At some point, though, I started having significant health problems again. I had no idea what was going on, but I knew that if a miracle didn’t happen soon, I’d have to go home. My trainer was wonderful – she saw my heart’s desire to continue working even when I wasn’t feeling well when it definitely would have been safer if I just stayed at our apartment.

Eventually, my health became so serious that I went to live in the mission home for a week. When even complete rest did not help, my mission president said I would go home in the next day or so. My incredible trainer called as many members as she could and asked them to visit the mission home the night before I left so I could say goodbye. I cannot think of a kinder gift she could offer.

I do not remember much about the flight home and next to nothing about the 12-hour drive home with my parents. The next few months were a blur of doctor visits and unanswered questions. My emotions were “off” most of the time because it hurt too badly to think about the mission. I felt like my relationship with my Heavenly Father no longer existed and I struggled to find any kind of peace.

Where was the protection He promised? I often thought that I had let my Heavenly Father down; that there were Hungarians who wouldn’t hear the gospel because “I couldn’t cut it.”

And to add insult to injury, I found that not only would I struggle with physical problems during this time, but also with mental and spiritual problems. I am so grateful for those family members and friends who supported me and provided me with the spiritual opportunities to keep me moving forward.

The experience of coming home early is different for every person.
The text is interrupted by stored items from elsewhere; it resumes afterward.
(** C27: The outcome of an API call, for every answer of the server. A URL that does
    not parse, or a method that is not a token, sends nothing. Otherwise exactly one request is sent. A status of 400 or
    more always gives a [ResponseError] with that status, whose message is the whole
    body when the body is not an error object; a smaller status never gives one: it
    gives a value of the result's type (its zero value for an empty body) exactly when
    the body decodes, and a parse error otherwise; a failure of the transport or of
    reading the body is an error that is not a [ResponseError]. No more than 10 MB of
    the body count. *)
Theorem DoRequest_outcome (cfg : ClientConfig) (st : C) (method path : string) (body : option typed) (t : gotype) :
  type_wf t = true ->
  let '(r, st') := DoRequest cfg st method path body t in
  match request_method method, url_Parse (BaseURL cfg ++ path) with
  | None, _ | _, None => st' = st /\ exists e, r = Err (AErr e)
  | Some method, Some _ =>
      let '(answer, st1) := api_Do st (call_request cfg method path body) in
      st' = st1 /\
      match answer with
      | AFailed err => exists e, r = Err (AErr e)
      | AResponded status _ Body readErr =>
          match ReadAll_limit maxResponseBodyBytes Body readErr with
          | Err _ => exists e, r = Err (AErr e)
          | Ok data =>
              let text := string_of_bytes data in
              if 400 <=? status then
                exists e, r = Err (AResponse e) /\ re_StatusCode e = status /\
                  (snd (Unmarshal_as APIError text (zero APIError)) = false -> re_Message e = text)
              else
                match r with
                | Ok v => has_type t v /\ (data = [] -> v = zero t) /\
                    (data <> [] -> Unmarshal_as t text (zero t) = (v, true))
                | Err (AErr _) => data <> [] /\ snd (Unmarshal_as t text (zero t)) = false
                | Err (AResponse _) => False
                end
          end
      end
  end.
Proof.
  intros W. unfold DoRequest, exchange, call_request.
  destruct (request_method method); [|split; [reflexivity | eexists; reflexivity]].
  destruct (url_Parse (BaseURL cfg ++ path)); [|split; [reflexivity | eexists; reflexivity]].
  destruct (api_Do st _) as [[err|status h Body readErr] st1]; [split; [reflexivity | eexists; reflexivity]|].
  destruct (ReadAll_limit maxResponseBodyBytes Body readErr) as [data|e]; [|split; [reflexivity | eexists; reflexivity]].
  destruct (400 <=? status) eqn:Es; (split; [reflexivity|]); cbn [rbind snd].
  - eexists. split; [reflexivity|]. unfold HandleErrorResponse.
    pose proof (Unmarshal_as_typed APIError (string_of_bytes data) eq_refl) as T.
    destruct (Unmarshal_as APIError (string_of_bytes data) (zero APIError)) as [v []];
      (split; [reflexivity|]); [discriminate | reflexivity].
  - unfold parseSuccessResponse. destruct data as [|b data].
    { repeat split; [apply zero_typed | congruence]. }
    pose proof (Unmarshal_as_typed t (string_of_bytes (b :: data)) W) as T.
    destruct (Unmarshal_as t (string_of_bytes (b :: data)) (zero t)) as [v []].
    + repeat split; [exact T | discriminate].
    + split; [discriminate | reflexivity].
Qed.

(** ** Where a call goes *)

(** The call sends the request, once, and nothing else; nothing at all when the
    URL does not parse. *)
Definition sends {A : Type} (call : C -> A * C) (q : api_request) : Prop :=
  forall st, snd (call st) = match url_Parse (aq_URL q) with Some _ => snd (api_Do st q) | None => st end.

Lemma exchange_sends (cfg : ClientConfig) (method m path body : string) :
  request_method method = Some m ->
  sends (fun st => exchange cfg st method path body)
    (MkApiRequest m (BaseURL cfg ++ path) (setRequestHeaders (AuthHeader cfg)) body).
Proof.
  intros Em st. unfold exchange. cbn [aq_URL]. rewrite Em.
  destruct (url_Parse (BaseURL cfg ++ path)); [|reflexivity].
  destruct (api_Do st _) as [[err|status h Body readErr] st1]; [reflexivity|].
  destruct (ReadAll_limit _ _ _); [|reflexivity]. destruct (400 <=? status); reflexivity.
Qed.

Lemma DoRequest_sends (cfg : ClientConfig) (method m path : string) (body : option typed) (t : gotype) :
  request_method method = Some m ->
  sends (fun st => DoRequest cfg st method path body t) (call_request cfg m path body).
Proof.
  intros Em st. unfold DoRequest, call_request. rewrite <- (exchange_sends cfg method m path _ Em st).
  destruct (exchange cfg st method path _). reflexivity.
Qed.

End Calls.

(** ** Query parameters *)

Lemma set_if_NoDup (b : bool) (key value : string) (params : Values) :
  List.NoDup (map fst params) -> List.NoDup (map fst (set_if b key value params)).
Proof. intros K. destruct b; [apply Values_Set_NoDup, K | exact K]. Qed.

Lemma set_if_in (b : bool) (key value k v : string) (params : Values) :
  ~ In key (map fst params) ->
  In (k, v) (set_if b key value params) <-> (b = true /\ k = key /\ v = value) \/ In (k, v) params.
Proof.
  intros Hk. destruct b; cbn [set_if]; [|intuition discriminate].
  unfold Values_Set. cbn [In]. rewrite filter_In. cbn [fst]. split.
  - intros [[= <- <-]|[Hi _]]; auto.
  - intros [(_ & -> & ->)|Hi]; [left; reflexivity|]. right. split; [exact Hi|].
    apply negb_true_iff, String.eqb_neq. intros ->. apply Hk, in_map_iff. exists (key, v). auto.
Qed.

Lemma set_if_keys (b : bool) (key value k : string) (params : Values) :
  ~ In k (map fst params) -> k <> key -> ~ In k (map fst (set_if b key value params)).
Proof.
  intros Hk Hn Hi. apply in_map_iff in Hi as ([k' v] & E & Hi). cbn in E. subst k'. destruct b; cbn [set_if] in Hi.
  - destruct Hi as [[= -> _]|Hi]; [contradiction|]. apply filter_In in Hi as [Hi _]. apply Hk, in_map_iff. exists (k, v). auto.
  - apply Hk, in_map_iff. exists (k, v). auto.
Qed.

Create HintDb params discriminated.
#[export] Hint Resolve set_if_NoDup set_if_keys : params.
#[export] Hint Extern 1 (~ In _ (map fst [])) => intros [] : params.
#[export] Hint Extern 1 (List.NoDup (map fst [])) => constructor : params.
#[export] Hint Extern 1 (_ <> _) => discriminate : params.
For me, it took a long time before I was able to talk (or even think) about the mission. Vital steps in my healing (even though they were sometimes painful) were:

1. Doing indexing online for Hungarian names

2. Volunteering at the MTC with future Hungarian missionaries

3. Rooming with one of the return sister missionaries from the mission

4. Hanging out with Hungarian mission RMs at BYU

5. Serving as an online Young Church-Service Missionary for 9 months

6. Working for the Church in the Priesthood Department and having many opportunities to share my experience with coming home early

Each little step in my healing has been a direct result of my Heavenly Father’s constant love and my Savior’s Atonement.

I have been able to speak with 100s and read the stories of 1000s of early RMs. My book was a wonderful culmination of 9 years of miracles (both large and small).

My desire has been to try and do what the Lord told Paul to do, “when thou art converted, strengthen thy brethren” (Luke 22:31-33). I have the opportunity nearly every week to talk with and support other missionaries who came home earlier than they expected.

Never in 9 years would I have thought I could reach the point in my healing that I could use my experience for good. That is Jesus’ Atonement. That is Heavenly Father’s love.

I still have days when I wish I had a “normal” mission simply because it would have been an easier road in some ways – but now I am able to better judge my mission on the content and my desire, rather than the length of my service. And I would not change what I have learned about the Atonement, about grace, and about why this life is as hard as it is.

I know He is aware of my heart’s desires. And I now know that the Lord did protect me as a missionary, just in different ways than I expected. He protected my fragile testimony through this growing experience. He protected my heart through the terribly low points. I know the Lord truly does “protect His missionaries.”